Seven loopholes favoring a nuclear Iran in deal signed by the world powers

DEBKAfile was the first to report that a secret deal was for months already in the works, and it has come to pass. Now, here what we see is how much of a deal the Iranians get as opposed to what the US and Israel get, which is nothing out of it.

The first preliminary nuclear deal the six world powers (US, Russia, China, UK, France and German) signed with Iran before dawn Sunday, Nov. 24, at the end of a four-day marathon, failed to address the most questionable aspects of Iran’s nuclear program, i.e. its clandestine military dimensions. The accord confined itself to aspects of uranium enrichment and stockpiles. UN inspections were expanded – but not applied, for instance, to Iran’s concealed nuclear sites – or even the Parchin military base where Iran is suspected of having tested nuclear-related explosions.

debkafile’s intelligence and military sources list seven of the most glaring loopholes in the first-step accord:

1. Parchin: This long-suspected facility remains out of UN oversight. President Obama and Secretary of State John Kerry boasted after the signing that daily IAEA inspections will take place at Fordo and Natanz. However, cameras are already fixed at both those facilities without an agreement, whereas Tehran’s consistent denial of IAEA access to Parchin is not addrfessed.

2. Secret nuclear locations:  Under the heading “Possible Military Dimensions,” the last IAEA report noted: “Since 2002, the Agency has become increasingly concerned about the possible existence in Iran of undisclosed nuclear related organizations, including activities related to the development of a payload for a missile.”

3. Dirty bombs: Iran doesn’t need a full-scale nuclear bomb or missile warhead for attacking Israel. For decades, Tehran has been working on perfecting hundreds of dirty bombs as part of its nuclear program, by adding plutonium or enriched uranium to conventional bombs. These weapons are easy to make and easy to use. In the hands of Hizballah or other Shiite terrorist organizations in Syria or Iraq, for instance, they could be used to strike Israel without leaving a trail to Tehran.

4. Rollback. While President Obama has presented the deal as a first step toward freezing or even rolling back “key aspects” of Iran’s nuclear program. The fact remains that, so long as Iran is permitted to enrich uranium, even though this is restricted to a low 5 percent grade, it is free to produce as much fissile material as it wants, whenever it wants. This seems more like roll forward than roll back.

5. Enrichment. Obama and Kerry said the new deal does not recognize Iran’s right to enrich uranium. They were contradicted by the Iranian president and senior negotiator as well as Russian Foreign Minister Sergey Lavrov. So what is the truth? If Iran won recognition for this right, it blows the bottom out of the Non-Proliferating Treaty because, in no time, all the signatories may start enriching uranium with permission from the big powers.
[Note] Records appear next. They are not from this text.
Section Aligned.
Context `{NamesOrder} (options : TTypeCompatibilityOptions) (Hremoval : AllowStructFieldRemoval options = false) (check : TLogicalType → TLogicalType → Result ESchemaCompatibility).
Context (isStruct : bool) (oldFields newFields : list (TStructField TLogicalType)) (M1 M2 : stable_names) (HM1 : indexes oldFields M1) (HM2 : indexes newFields M2).

Lemma unknown_full entries result c : unknown_loop options isStruct newFields M1 entries result = Ok c → c ≠ Incompatible →
  c = result ∧ ∀ name j field, (name, Some j) ∈ entries → M1 !! name = None → newFields !! j = Some field → isStruct = true → IsNullable (FieldType field) = true.
Proof.
  revert result. induction entries as [|[name index] entries IH]; intros result; cbn [unknown_loop]; [intros [= <-] _; split; [done|]; by intros ? ? ? ?%not_elem_of_nil|]. destruct (M1 !! name) as [x|] eqn:E1.
  - intros E Hc. destruct (IH _ E Hc) as [-> Hin]. split; [done|]. intros name' j field [[= -> <-]|Hin']%elem_of_cons; [congruence|by eapply Hin].
  - assert (∀ r, (match index with Some newIndex => onNewField isStruct newFields newIndex result | None => Ok (onUnknownRemovedField options result) end) = Ok r → r ≠ Incompatible →
      r = result ∧ ∀ j field, index = Some j → newFields !! j = Some field → isStruct = true → IsNullable (FieldType field) = true) as Hstep.
    { intros r. destruct index as [j|]; [|unfold onUnknownRemovedField; destruct (IgnoreUnknownRemovedFieldNames options); intros [= <-]; by split]. unfold onNewField. destruct (newFields !! j) as [f|] eqn:Ef; [|done].
      destruct isStruct; cbn [negb]; [|intros [= <-] _; by split]. destruct (IsNullable (FieldType f)) eqn:En; intros [= <-] ?; [|done]. split; [done|]. intros j' field [= <-] Hf _. congruence. }
    destruct (match index with Some newIndex => _ | None => _ end) as [r| | |]; try done. run_bind. case_bool_decide as Er; [intros [= <-]; by subst r|]. destruct (Hstep r eq_refl Er) as [-> Hfield]. intros E Hc. destruct (IH _ E Hc) as [-> Hin]. split; [done|].
    intros name' j field [[= -> <-]|Hin']%elem_of_cons; [intros _; by apply Hfield|by eapply Hin].
Qed.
Neither is there any point in making Iran join the NPT’s Additional Protocol for snap inspections.

6. Centrifuges. Iran has undertaken not to add new centrifuges to its enrichment facilities, according to President Obama, but there is nothing to stop it from keeping up their production. In the six-month interregnum for negotiating a comprehensive nuclear deal, Tehran wins time to turn out enough centrifuges to substantially expand its production of enriched uranium.
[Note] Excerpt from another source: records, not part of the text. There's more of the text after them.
(* ===== verification/TypeMerging.v ===== *)
(** Merging of logical types (client/complex_types/merge_complex_types.cpp): the one type under which
    the data of two types is read together. All errors are one; field descriptors are the types they
    describe. *)

From stdpp Require Import gmap.
From S2P Require Import Prelude CompositeCompare Utf8 YsonEvents YsonGrammar LogicalType Deserialize Decimal ComplexTypeValidator ComplexTypeValues TypeCompatibility TypeCompatibilityValues.

#[local] Set Warnings "-clear-no-such-hyp".

(** ** The code *)

Definition UnwrapOptionalType (type : TLogicalType) : TLogicalType := match type with OptionalType element => element | _ => type end.
Definition UnwrapTaggedType (type : TLogicalType) : TLogicalType := match type with TaggedType _ element => element | _ => type end.
Definition is_tagged (type : TLogicalType) : bool := match type with TaggedType _ _ => true | _ => false end.
Definition GetTag (type : TLogicalType) : Result (list byte) := match type with TaggedType tag _ => Ok tag | _ => Crash end.
Definition ExtractTagFromOneOfTypes (firstType secondType : TLogicalType) : Result (list byte) := if is_tagged firstType then GetTag firstType else if is_tagged secondType then GetTag secondType else Crash.

Definition CompatibilityOptions : TTypeCompatibilityOptions := {| AllowStructFieldRenaming := false; AllowStructFieldRemoval := false; IgnoreUnknownRemovedFieldNames := false |}.

Definition areTypesCompatible `{NamesOrder} (lhs rhs : TLogicalType) : Result bool := result ← CheckTypeCompatibility CompatibilityOptions lhs rhs; Ok (bool_decide (result = FullyCompatible)).

Section Merge.
(** [MergeTypes] of what is inside. *)
Context (merge : TLogicalType → TLogicalType → Result TLogicalType).

Fixpoint elements_merge (firstElements secondElements : list TLogicalType) : Result (list TLogicalType) :=
  match firstElements, secondElements with
  | [], _ => Ok secondElements
  | _ :: _, [] => Crash
  | firstElement :: firstElements, secondElement :: secondElements =>
      mergedType ← merge firstElement secondElement; resultElements ← elements_merge firstElements secondElements; Ok (mergedType :: resultElements)
  end.

Definition MergeTupleTypes (allowNewElements : bool) (firstElements secondElements : list TLogicalType) : Result (list TLogicalType) :=
  let '(firstElements, secondElements) := if Nat.ltb (length secondElements) (length firstElements) then (secondElements, firstElements) else (firstElements, secondElements) in
  if negb allowNewElements && negb (Nat.eqb (length firstElements) (length secondElements)) then Throw EBadLogicalType
  else elements_merge firstElements secondElements.

(** A field that only the longer of two types has. *)
Definition extra_field (makeNullability : bool) (field : TStructField TLogicalType) : TStructField TLogicalType :=
  if negb (IsNullable (FieldType field)) && makeNullability then Build_TStructField (Name field) (Name field) (OptionalType (FieldType field)) else field.

Fixpoint fields_merge (makeNullability : bool) (firstFields secondFields : list (TStructField TLogicalType)) : Result (list (TStructField TLogicalType)) :=
  match firstFields, secondFields with
  | [], _ => Ok (map (extra_field makeNullability) secondFields)
  | _ :: _, [] => Crash
  | firstField :: firstFields, secondField :: secondFields =>
      if bool_decide (Name firstField ≠ Name secondField) then Throw EBadLogicalType
      else
        mergedField ← match merge (FieldType firstField) (FieldType secondField) with Throw _ => Throw EBadLogicalType | r => r end;
        resultFields ← fields_merge makeNullability firstFields secondFields;
        Ok (Build_TStructField (Name firstField) (Name firstField) mergedField :: resultFields)
  end.

Definition MergeStructTypes (makeNullability : bool) (firstFields secondFields : list (TStructField TLogicalType)) : Result (list (TStructField TLogicalType)) :=
  if Nat.ltb (length secondFields) (length firstFields) then fields_merge makeNullability secondFields firstFields else fields_merge makeNullability firstFields secondFields.

Definition MergeDictTypes (firstKey firstValue secondKey secondValue : TLogicalType) : Result TLogicalType :=
  mergedKey ← merge firstKey secondKey; mergedValue ← merge firstValue secondValue; Ok (DictType mergedKey mergedValue).

(** Both types are not optional and not tagged. *)
Definition MergeBareTypes `{NamesOrder} (firstType secondType : TLogicalType) : Result TLogicalType :=
  match firstType, secondType with
  | SimpleType _, SimpleType _ =>
      compatible ← areTypesCompatible firstType secondType;
      if (compatible : bool) then Ok secondType
      else compatible ← areTypesCompatible secondType firstType; if (compatible : bool) then Ok firstType else Throw EBadLogicalType
  | ListType firstElement, ListType secondElement => mergedType ← merge firstElement secondElement; Ok (ListType mergedType)
  | VariantStructType firstFields, VariantStructType secondFields => mergedFields ← MergeStructTypes false firstFields secondFields; Ok (VariantStructType mergedFields)
  | StructType firstFields _, StructType secondFields _ => mergedFields ← MergeStructTypes true firstFields secondFields; Ok (StructType mergedFields [])
  | TupleType firstElements, TupleType secondElements => mergedElements ← MergeTupleTypes false firstElements secondElements; Ok (TupleType mergedElements)
  | VariantTupleType firstElements, VariantTupleType secondElements => mergedElements ← MergeTupleTypes true firstElements secondElements; Ok (VariantTupleType mergedElements)
  | DictType firstKey firstValue, DictType secondKey secondValue => MergeDictTypes firstKey firstValue secondKey secondValue
  | AggregateStateType _ _ _, AggregateStateType _ _ _ | DecimalType _ _, DecimalType _ _ => if type_equal firstType secondType then Ok firstType else Throw EBadLogicalType
  | _, _ => Throw EBadLogicalType
  end.

(** The tags of two tagged types are equal. *)
Definition check_tags (firstType secondType : TLogicalType) : Result () :=
  if is_tagged firstType && is_tagged secondType then firstTag ← GetTag firstType; secondTag ← GetTag secondType; if bool_decide (firstTag ≠ secondTag) then Throw EBadLogicalType else Ok () else Ok ().

Definition MergeTaggedTypes (firstType secondType : TLogicalType) : Result TLogicalType :=
  _ ← check_tags firstType secondType;
  mergedType ← merge (UnwrapTaggedType firstType) (UnwrapTaggedType secondType);
  tag ← ExtractTagFromOneOfTypes firstType secondType;
  Ok (TaggedType tag mergedType).

Definition MergeOptionalTypes (firstType secondType : TLogicalType) : Result TLogicalType :=
  let firstLayerCount := (UnwrapOptionalAndTagged firstType).2 in
  let secondLayerCount := (UnwrapOptionalAndTagged secondType).2 in
  if negb (Nat.eqb firstLayerCount secondLayerCount) && (Nat.ltb 1 firstLayerCount || Nat.ltb 1 secondLayerCount) then Throw EBadLogicalType
  else mergedType ← merge (UnwrapOptionalType firstType) (UnwrapOptionalType secondType); Ok (OptionalType mergedType).
End Merge.

Section MergeTypes.
Context `{NamesOrder}.

Fixpoint MergeTypesImpl (fuel : nat) (firstType secondType : TLogicalType) : Result TLogicalType :=
  match fuel with
  | O => OutOfFuel
  | S fuel =>
      if is_tagged firstType || is_tagged secondType then MergeTaggedTypes (MergeTypesImpl fuel) firstType secondType
      else if is_optional firstType || is_optional secondType then MergeOptionalTypes (MergeTypesImpl fuel) firstType secondType
      else MergeBareTypes (MergeTypesImpl fuel) firstType secondType
  end.

Definition MergeTypes (firstType secondType : TLogicalType) : Result TLogicalType := MergeTypesImpl (S (type_size firstType + type_size secondType)) firstType secondType.
End MergeTypes.

(** ** The merged type and its core *)

Lemma unwrap_of_bare type : is_wrapped type = false → UnwrapOptionalAndTagged type = (type, 0%nat).
Proof. by destruct type. Qed.

Lemma unwrap_of_tagged type : UnwrapOptionalAndTagged (UnwrapTaggedType type) = UnwrapOptionalAndTagged type.
Proof. by destruct type. Qed.

Lemma not_wrapped type : is_tagged type = false → is_optional type = false → is_wrapped type = false.
Proof. by destruct type. Qed.

Section Core.
Context `{NamesOrder}.

Lemma bare_result merge firstType secondType type : is_wrapped firstType = false → is_wrapped secondType = false → MergeBareTypes merge firstType secondType = Ok type → is_wrapped type = false.
Proof.
  destruct firstType, secondType; try done; intros _ _; cbn [MergeBareTypes]; try (destruct (type_equal _ _); [by intros [= <-]|done]).
  - destruct (areTypesCompatible (SimpleType element) _) as [c| | |]; try done. run_bind. destruct c; [by intros [= <-]|]. destruct (areTypesCompatible _ _) as [c| | |]; try done. run_bind. destruct c; [by intros [= <-]|done].
  - destruct (merge _ _); try done. by intros [= <-].
  - destruct (MergeStructTypes _ _ _ _); try done. by intros [= <-].
  - destruct (MergeTupleTypes _ _ _ _); try done. by intros [= <-].
  - destruct (MergeStructTypes _ _ _ _); try done. by intros [= <-].
  - destruct (MergeTupleTypes _ _ _ _); try done. by intros [= <-].
  - unfold MergeDictTypes. destruct (merge firstType1 _); try done. run_bind. destruct (merge _ _); try done. by intros [= <-].
Qed.

(** Tags and optionals are put around what the cores merge to; numbers of optionals are equal or zero and one. *)
Lemma merge_core fuel firstType secondType type firstCore firstCount secondCore secondCount : MergeTypesImpl fuel firstType secondType = Ok type →
  UnwrapOptionalAndTagged firstType = (firstCore, firstCount) → UnwrapOptionalAndTagged secondType = (secondCore, secondCount) →
  ∃ fuel' core, (fuel' < fuel)%nat ∧ UnwrapOptionalAndTagged type = (core, Nat.max firstCount secondCount) ∧ MergeBareTypes (MergeTypesImpl fuel') firstCore secondCore = Ok core ∧ (firstCount = secondCount ∨ (firstCount + secondCount = 1)%nat).
Proof.
  revert firstType secondType type firstCount secondCount. induction fuel as [|fuel IH]; [done|]. intros firstType secondType type firstCount secondCount E E1 E2. cbn [MergeTypesImpl] in E.
  destruct (is_tagged firstType || is_tagged secondType) eqn:Et; [|destruct (is_optional firstType || is_optional secondType) eqn:Eo].
  - unfold MergeTaggedTypes in E. destruct (check_tags _ _); try done. run_bind in E. destruct (MergeTypesImpl fuel _ _) as [m| | |] eqn:Em; try done. run_bind in E. destruct (ExtractTagFromOneOfTypes _ _) as [tag| | |]; try done. run_bind in E. injection E as <-.
    destruct (IH _ _ _ firstCount secondCount Em) as (fuel' & core & Hf & Hu & Hb & Hc); [by rewrite unwrap_of_tagged..|]. exists fuel', core. split_and!; [lia|done..].
  - apply orb_false_iff in Et as [T1 T2]. unfold MergeOptionalTypes in E. rewrite E1, E2 in E. cbn [snd] in E. destruct (negb (Nat.eqb firstCount secondCount) && _) eqn:Ec; [done|]. destruct (MergeTypesImpl fuel _ _) as [m| | |] eqn:Em; try done. run_bind in E. injection E as <-.
    assert (∀ t core count, is_tagged t = false → UnwrapOptionalAndTagged t = (core, count) → UnwrapOptionalAndTagged (UnwrapOptionalType t) = (core, Nat.pred count) ∧ (if is_optional t then (0 < count)%nat else count = 0%nat)) as Hpred.
    { intros t core count Ht Eu. destruct t; try discriminate Ht; cbn [UnwrapOptionalAndTagged UnwrapOptionalType is_optional] in *; try (by injection Eu as <- <-). destruct (UnwrapOptionalAndTagged t). injection Eu as <- <-. split; [done|lia]. }
    destruct (Hpred _ _ _ T1 E1) as [P1 C1], (Hpred _ _ _ T2 E2) as [P2 C2]. destruct (IH _ _ _ _ _ Em P1 P2) as (fuel' & core & Hf & Hu & Hb & Hc). exists fuel', core. cbn [UnwrapOptionalAndTagged]. rewrite Hu.
    assert (firstCount = secondCount ∨ (firstCount <= 1 ∧ secondCount <= 1)%nat) as Hcount.
    { apply andb_false_iff in Ec as [Ec%negb_false_iff%Nat.eqb_eq|Ec]; [by left|]. apply orb_false_iff in Ec as [?%Nat.ltb_ge ?%Nat.ltb_ge]. by right. }
    split_and!; [lia| |done|destruct (is_optional firstType), (is_optional secondType); try done; lia]. f_equal. destruct (is_optional firstType), (is_optional secondType); try done; lia.
  - apply orb_false_iff in Et as [T1 T2]. apply orb_false_iff in Eo as [O1 O2]. pose proof (not_wrapped _ T1 O1) as W1. pose proof (not_wrapped _ T2 O2) as W2. rewrite unwrap_of_bare in E1, E2 by done. injection E1 as <- <-. injection E2 as <- <-.
    exists fuel, type. split_and!; [lia| |done|by left]. rewrite unwrap_of_bare; [done|]. exact (bare_result _ _ _ _ W1 W2 E).
Qed.
End Core.

(** ** Values of both types *)

Section Values.
Context `{NamesOrder} (validate_json : list byte → bool).
#[local] Abbreviation Conforms := (Conforms validate_json).
#[local] Abbreviation absorbs := (absorbs validate_json).

Lemma absorbs_refl type : absorbs type type.
Proof. intros _ _. split; [done|]. by destruct type. Qed.

(** A type around a core absorbs what the core absorbs, with as many optionals or one more. *)
Lemma absorbs_wrapped type core count oldType oldCore oldCount : UnwrapOptionalAndTagged type = (core, count) → UnwrapOptionalAndTagged oldType = (oldCore, oldCount) → (oldCount = count ∨ oldCount = 0%nat ∧ count = 1%nat) →
  absorbs core oldCore → IsNullable oldCore = IsNullable core ∨ core = SimpleType SimpleAny → absorbs type oldType.
Proof.
  intros E Eo Hcount Habs Hnull Ht Hany. assert (takes_over validate_json oldCore core) as Hv by (apply core_sound; intros Hc; apply (Habs (unwrap_throughout _ _ _ _ E Ht) Hc)). split.
  - intros n. rewrite (unwrap_conforms _ _ _ _ n Eo). destruct Hcount as [-> |[-> ->]]; [by apply (layers_same validate_json oldCore type core)|by apply (layers_raise validate_json oldCore type core)].
  - intros Ho. rewrite (unwrap_nullable _ _ _ E). assert (0 < oldCount)%nat as Hpos; [|by destruct count; [lia|]]. destruct oldType; try discriminate Ho. cbn [UnwrapOptionalAndTagged] in Eo. destruct (UnwrapOptionalAndTagged oldType). injection Eo as _ <-. lia.
Qed.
7. A leap to breakout:  Far from being static or in freeze, as the Americans claim, Iran is free to step up centrifuge production and boost its stock of 3.5 percent enriched uranium, thereby accumulating enough material to enhance its capacity for producing enough weapons-grade uranium to break through to a nuclear bomb rapidly enough to defy detection by the IAEA or Western intelligence until it is too late.

Full article: Seven loopholes favoring a nuclear Iran in deal signed by the world powers (DEBKAfile)

One response to “Seven loopholes favoring a nuclear Iran in deal signed by the world powers

  1. Iran has stressed in the past that it is a signatory state to the Nuclear Non-Proliferation Treaty and that it has the right to enrich uranium for civil uses. In an effort to use diplomatic means to deal with the Iran nuclear issue, the United States and its allies have offered incentive-based packages to persuade the Iranian regime to abandon its nuclear program. But continual defiance and the revelation of secret enrichment facilities in Iran have hampered these efforts.